> What to work on:
Please output exactly the part of the records below that opens with the line containing "- now destruct w as [[]]." and closes with the line containing "replace (start_time _)", both lines included, and nothing else.

> Records to use:
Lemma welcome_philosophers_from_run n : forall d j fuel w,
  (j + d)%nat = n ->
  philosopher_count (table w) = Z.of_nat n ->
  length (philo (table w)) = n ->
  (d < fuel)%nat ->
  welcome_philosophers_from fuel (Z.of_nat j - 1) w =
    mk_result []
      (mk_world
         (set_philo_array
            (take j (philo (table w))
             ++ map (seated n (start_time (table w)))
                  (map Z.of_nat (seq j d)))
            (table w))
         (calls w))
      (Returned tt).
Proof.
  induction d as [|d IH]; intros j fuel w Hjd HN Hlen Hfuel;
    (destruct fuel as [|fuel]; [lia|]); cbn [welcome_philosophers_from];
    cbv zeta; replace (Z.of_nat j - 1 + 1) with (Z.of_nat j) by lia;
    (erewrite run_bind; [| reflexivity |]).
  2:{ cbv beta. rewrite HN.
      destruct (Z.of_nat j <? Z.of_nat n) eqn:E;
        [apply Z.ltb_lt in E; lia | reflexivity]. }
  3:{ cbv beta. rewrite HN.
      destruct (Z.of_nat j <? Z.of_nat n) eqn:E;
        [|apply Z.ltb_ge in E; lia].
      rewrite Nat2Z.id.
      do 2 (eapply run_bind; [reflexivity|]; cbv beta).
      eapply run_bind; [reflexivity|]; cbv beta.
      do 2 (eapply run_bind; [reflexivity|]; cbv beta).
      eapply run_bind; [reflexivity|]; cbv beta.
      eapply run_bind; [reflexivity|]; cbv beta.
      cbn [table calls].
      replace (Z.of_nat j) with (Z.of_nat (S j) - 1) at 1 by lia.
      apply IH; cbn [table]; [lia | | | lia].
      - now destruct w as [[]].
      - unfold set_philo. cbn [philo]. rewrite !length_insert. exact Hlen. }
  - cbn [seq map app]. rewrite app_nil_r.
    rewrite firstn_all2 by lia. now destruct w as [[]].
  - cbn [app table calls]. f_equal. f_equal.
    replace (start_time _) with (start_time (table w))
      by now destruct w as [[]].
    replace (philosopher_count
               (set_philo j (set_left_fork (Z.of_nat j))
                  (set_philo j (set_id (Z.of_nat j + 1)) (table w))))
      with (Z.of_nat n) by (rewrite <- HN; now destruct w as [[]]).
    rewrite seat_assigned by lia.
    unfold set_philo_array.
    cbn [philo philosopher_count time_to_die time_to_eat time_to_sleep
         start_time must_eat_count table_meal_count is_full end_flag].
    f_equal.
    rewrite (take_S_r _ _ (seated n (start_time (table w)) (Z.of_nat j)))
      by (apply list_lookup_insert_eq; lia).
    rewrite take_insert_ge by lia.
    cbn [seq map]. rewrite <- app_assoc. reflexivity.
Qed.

> Response to the exercise:
      - now destruct w as [[]].
      - unfold set_philo. cbn [philo]. rewrite !length_insert. exact Hlen. }
  - cbn [seq map app]. rewrite app_nil_r.
    rewrite firstn_all2 by lia. now destruct w as [[]].
  - cbn [app table calls]. f_equal. f_equal.
    replace (start_time _) with (start_time (table w))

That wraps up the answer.